Produtores de Santa Catarina cobram melhor remuneração

Canoinhas/SC – A comercialização de 20% da atual safra de tabaco na região de Canoinhas, no extremo norte de Santa Catarina, deixou os produtores em alerta. Eles reclamam que o preço pago pelas indústrias está abaixo do custo de produção.

No início da semana um grupo de agricultores fez uma caminhada na região central da cidade para pedir reajuste de até 15% e, também, melhorias nas estradas para garantir o escoamento da safra. Algumas indústrias ainda não firmaram acordo de reajuste da tabela. As demais asseguraram reposição de 6,4%. Representantes dos produtores, liderados pela Associação dos Fumicultores do Brasil (Afubra) e federações dos três estados do Sul, seguem negociando.

Vereador com atuação no meio rural em Canoinhas, João Grein avalia que a média deveria estar maior mesmo que o tabaco de melhor qualidade ainda não tenha sido comercializado. “Muitos produtores registram média de R$ 4,00 por quilo entregue à indústria enquanto que o custo de produção é de aproximadamente R$ 5,00 por quilo”, resume Grein.

A expectativa é que nas próximas semanas os números comecem a mudar. “Mas pelo visto não fugirá muito disso.
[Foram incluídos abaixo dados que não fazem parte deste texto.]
Lemma wp_source_remove lp L l srcs p (x : x_event_source) md e h t Q :
  loop_rep lp L l srcs h -> registered_ok L srcs h t -> p ∈ srcs -> h !! p = Some (to_obj x) ->
  (forall e' t', let h' := <[p := to_obj (es_set_active false x)]> h in
     loop_rep lp L l srcs h' -> registered_ok L srcs h' t' -> held t' = held t ->
     calls t' = calls t -> Q tt (St e' h' t')) ->
  wp md (x_event_source_remove p) Q (St e h t).
Proof.
  intros Hr Hreg Hp Hx HQ. destruct (loop_rep_at _ _ _ _ _ _ _ Hr Hp Hx) as [Hn Hf].
  assert (loop_rep lp L l srcs (<[p := to_obj (es_set_active false x)]> h)) as Hr'.
  { eapply loop_rep_source; [done..|by apply source_fine_inactive]. }
  unfold x_event_source_remove. apply Z.eqb_neq in Hn as E0. rewrite E0. wp_step. wp_step. wp_step.
  - (* already inactive *)
    wp_step. specialize (HQ e t). cbn zeta in HQ.
    rewrite es_set_active_id, insert_id in HQ by done. apply HQ; [|done..].
    by rewrite es_set_active_id, insert_id in Hr' by done.
  - wp_step. wp_step.
    + unfold x_event_backend_remove_socket. wp_step. rewrite (sf_loop _ _ _ Hf).
      eapply wp_load; [exact (lr_loop _ _ _ _ _ Hr)|]. wp_step. wp_step. wp_step.
      apply wp_epoll_del. intros r e' t' Hsub Hheld. wp_step. wp_step. apply HQ; [done| |done|done].
      * eapply registered_ok_source; [|done|].
        { eapply registered_ok_sub; [done|]. intros fd q Hq. by apply Hsub in Hq as [? _]. }
        right. intros fd Hfd. apply Hsub in Hfd as [Hfd Hne].
        destruct (Hreg _ _ Hfd) as (_ & y & Hy & _ & _ & Hyfd).
        rewrite Hx in Hy. by simplify_eq.
    + wp_step. wp_step. apply HQ; [done|..|done|done].
      eapply registered_ok_source; [done..|]. right. intros fd Hfd.
      destruct (Hreg _ _ Hfd) as (_ & y & Hy & _ & Hty & _). rewrite Hx in Hy. simplify_eq.
Qed.

(** ** Growing the array *)

(** Everything but the array and the count. *)
Definition frozen (L : x_event_loop) : x_event_loop := el_set_array NULL 0 (el_set_count 0 L).

(** From heap [h] to [h'], the array grew and the sources [more] were added. *)
Record added (lp : ptr) (L L' : x_event_loop) (more : list ptr) (h h' : heap) : Prop := {
  ad_outside : outside (lp :: el_sources L :: el_sources L' :: more) h h';
  ad_fresh : Forall (fun p => p <> NULL /\ (h !! p = None \/ p = el_sources L)) more;
  ad_array : el_sources L' = el_sources L \/
             h !! el_sources L' = None /\
             (el_sources L <> NULL -> el_sources L ∉ more -> h' !! el_sources L = None);
  ad_frozen : frozen L' = frozen L
}.

Lemma grow_capacity_ok md c n e h t Q :
  n <= c -> Q c (St e h t) -> wp md (grow_capacity c n) Q (St e h t).
Proof.
  intros Hn HQ. unfold grow_capacity. apply wp_iter_S. destruct (Z.ltb_spec c n); [lia|].
  by wp_step.
Qed.

Lemma added_refl lp L h : added lp L L [] h h.
Proof. split; [by intros q|constructor|by left|done]. Qed.

(** What [realloc] does to the other blocks. *)
Lemma realloc_lookup h old a o o' q :
  delete old h !! a = None -> a <> NULL -> h !! q = Some o -> old = NULL \/ q <> old ->
  <[a := o']> (if old =? NULL then h else delete old h) !! q = Some o.
Proof.
  intros Ha Hn Hq Hold. destruct (Z.eqb_spec old NULL) as [->|Hne].
  - rewrite lookup_delete_ne in Ha by done. rewrite lookup_insert_ne; congruence.
  - destruct Hold as [|Hold]; [done|]. rewrite lookup_insert_ne; [by rewrite lookup_delete_ne|].
    intros ->. rewrite lookup_delete_ne in Ha by done. congruence.
Qed.

Lemma added_grown lp L (l l' : list ptr) h a c :
  loop_rep lp L l (take (Z.to_nat (el_count L)) l) h ->
  a <> NULL -> delete (el_sources L) h !! a = None ->
  added lp L (el_set_array a c L) []  h
    (<[lp := to_obj (el_set_array a c L)]>
       (<[a := to_obj l']> (if el_sources L =? NULL then h else delete (el_sources L) h))).
Proof.
  intros [] Hn Ha. split; [|constructor| |done].
  - intros q Hq. cbn in Hq.
    rewrite lookup_insert_ne by (eapply outside_ne; [exact Hq|set_solver|done]).
    rewrite lookup_insert_ne by (eapply outside_ne; [exact Hq|set_solver|done]).
    destruct (Z.eqb_spec (el_sources L) NULL); [done|].
    by rewrite lookup_delete_ne by (eapply outside_ne; [exact Hq|set_solver|done]).
  - cbn. destruct (decide (a = el_sources L)) as [|Hne]; [by left|right].
    rewrite lookup_delete_ne in Ha by done. split; [done|]. intros Hz _.
    destruct lr_array0 as [(_ & ? & _)|[_ ?]]; [done|].
    rewrite lookup_insert_ne by apart. rewrite lookup_insert_ne by done.
    apply Z.eqb_neq in Hz as ->. by rewrite lookup_delete_eq.
Qed.

Lemma loop_rep_grown lp L l srcs h a c :
  let n := Z.to_nat c in
  loop_rep lp L l srcs h -> el_capacity L < c -> c * 8 <= PTRDIFF_MAX ->
  a <> NULL -> delete (el_sources L) h !! a = None ->
  loop_rep lp (el_set_array a c L) (take n (l ++ replicate n NULL)) srcs
    (<[lp := to_obj (el_set_array a c L)]>
       (<[a := to_obj (take n (l ++ replicate n NULL))]>
          (if el_sources L =? NULL then h else delete (el_sources L) h))).
Proof.
  intros n Hr Hc Hmax Hn Ha.
  set (h' := <[lp := _]> _). destruct Hr.
  assert (forall q o, h !! q = Some o -> (forall l0 : list ptr, o <> to_obj l0) -> q <> lp ->
    h' !! q = Some o) as Hold.
  { intros q o Hq Ho Hne. unfold h'. rewrite lookup_insert_ne by done.
    apply realloc_lookup; [done..|]. destruct lr_array0 as [(_ & ? & _)|[_ ?]]; [by left|right].
    intros ->. rewrite Hq in *. simplify_eq. by eapply Ho. }
  assert (a <> lp) as Halp.
  { intros ->. destruct lr_array0 as [(_ & E & _)|[_ ?]].
    - rewrite E, lookup_delete_ne in Ha by done. congruence.
    - rewrite lookup_delete_ne in Ha by apart. congruence. }
  destruct lr_receiver0 as (H1 & y & Hy), lr_sender0 as (H2 & z & Hz).
  split; cbn; try done.
  - unfold h'. by rewrite lookup_insert_eq.
  - right. split; [done|]. unfold h'. by rewrite lookup_insert_ne, lookup_insert_eq by done.
  - rewrite length_take, length_app, length_replicate. unfold n. lia.
  - lia.
  - rewrite take_take, lr_srcs0. rewrite Nat.min_l by (unfold n; lia).
    rewrite take_app_le by lia. done.
  - rewrite Forall_forall in *. intros p Hp. destruct (lr_sources0 _ Hp) as (Hpn & x & Hx & Hf).
    split; [done|]. exists x. split; [apply Hold; [done|done|apart]|]. destruct Hf. split; auto.
    + intros HA HB. destruct (sf_process0 HA HB) as (? & w & Hw & ?). split; [done|].
      exists w. split; [apply Hold; [done|done|apart]|done].
    + intros HA HB. destruct (sf_watcher0 HA HB) as (? & w & Hw). split; [done|].
      exists w. apply Hold; [done|done|apart].
  - split; [done|]. exists y. apply Hold; [done|done|apart].
  - split; [done|]. exists z. apply Hold; [done|done|apart].
Qed.

Lemma wp_loop_reserve lp L l srcs md e h t Q :
  loop_rep lp L l srcs h ->
  (forall rc L' l' e' h' t', 0 <= rc -> loop_rep lp L' l' srcs h' -> added lp L L' [] h h' ->
     el_count L' = el_count L -> (rc = 0 -> el_count L < el_capacity L') -> inert_ext t t' ->
     Q rc (St e' h' t')) ->
  wp md (x_event_loop_reserve lp (u64 (el_count L + 1))) Q (St e h t).
Proof.
  intros Hr HQ. pose proof Hr as []. unfold PTRDIFF_MAX, INT64_MAX in *.
  rewrite u64_small by (unfold is_u64; lia).
  unfold x_event_loop_reserve. wp_step. eapply wp_load; [done|]. wp_step.
  { wp_step. apply (HQ 0 L l); [done|done|apply added_refl|done|lia|auto with xlib]. }
  assert (el_count L = el_capacity L) as Hfull by lia.
  set (c := if el_capacity L =? 0 then 8 else u64 (el_capacity L * 2)).
  assert (el_capacity L + 1 <= c /\ c * 8 < 2 ^ 64) as [Hc1 Hc2].
  { unfold c. destruct (Z.eqb_spec (el_capacity L) 0); [lia|].
    rewrite u64_small by (unfold is_u64; lia). lia. }
  wp_step. apply grow_capacity_ok; [lia|]. wp_step.
  rewrite u64_small by (unfold is_u64; lia).
  apply wp_realloc_ptrs with (l := l).
  { destruct lr_array0 as [(_ & -> & ->)|[? ?]]; [by left|by right]. }
  { cbn [Z.eqb NULL]. wp_step. apply (HQ ENOMEM L l); [done|done|apply added_refl|done|done|].
    auto with xlib. }
  intros a Ha Hfresh Hmax. destruct (Z.eqb_spec a NULL) as [Ea|Hane]; [unfold NULL in Ea; lia|].
  wp_step. eapply (wp_modify _ _ L).
  { apply realloc_lookup; [done..|]. destruct lr_array0 as [(_ & ? & _)|[_ ?]]; [by left|right; apart]. }
  wp_step. eapply (HQ 0).
  - done.
  - apply loop_rep_grown; [done|lia|done|done|done].
  - eapply added_grown; [by rewrite <- lr_srcs0|done|done].
  - done.
  - cbn. lia.
  - case_match; auto with xlib.
Qed.

(** ** Adding a source *)

(** The array and the loop after [loop->sources[loop->count++] = p]. *)
Definition pushed (L : x_event_loop) (l : list ptr) (p : ptr) : list ptr :=
  <[Z.to_nat (el_count L) := p]> l.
As 40 variações de classificação são um problema”, avalia, lembrando que em 2013 a comercialização começou já com média de R$ 7,80 por quilo de tabaco na região. “Todos os custos subiram, mas a remuneração não”, lamenta.

Canoinhas é o quinto maior produtor de tabaco no Sul do Brasil, com 14,6 mil hectares destinados à cultura. Na safra 2013/14 o setor injetou cerca de R$ 112 milhões na economia do município, respondendo por parcela significativa do PIB local. Aproximadamente duas mil famílias vivem do cultivo da planta em Canoinhas.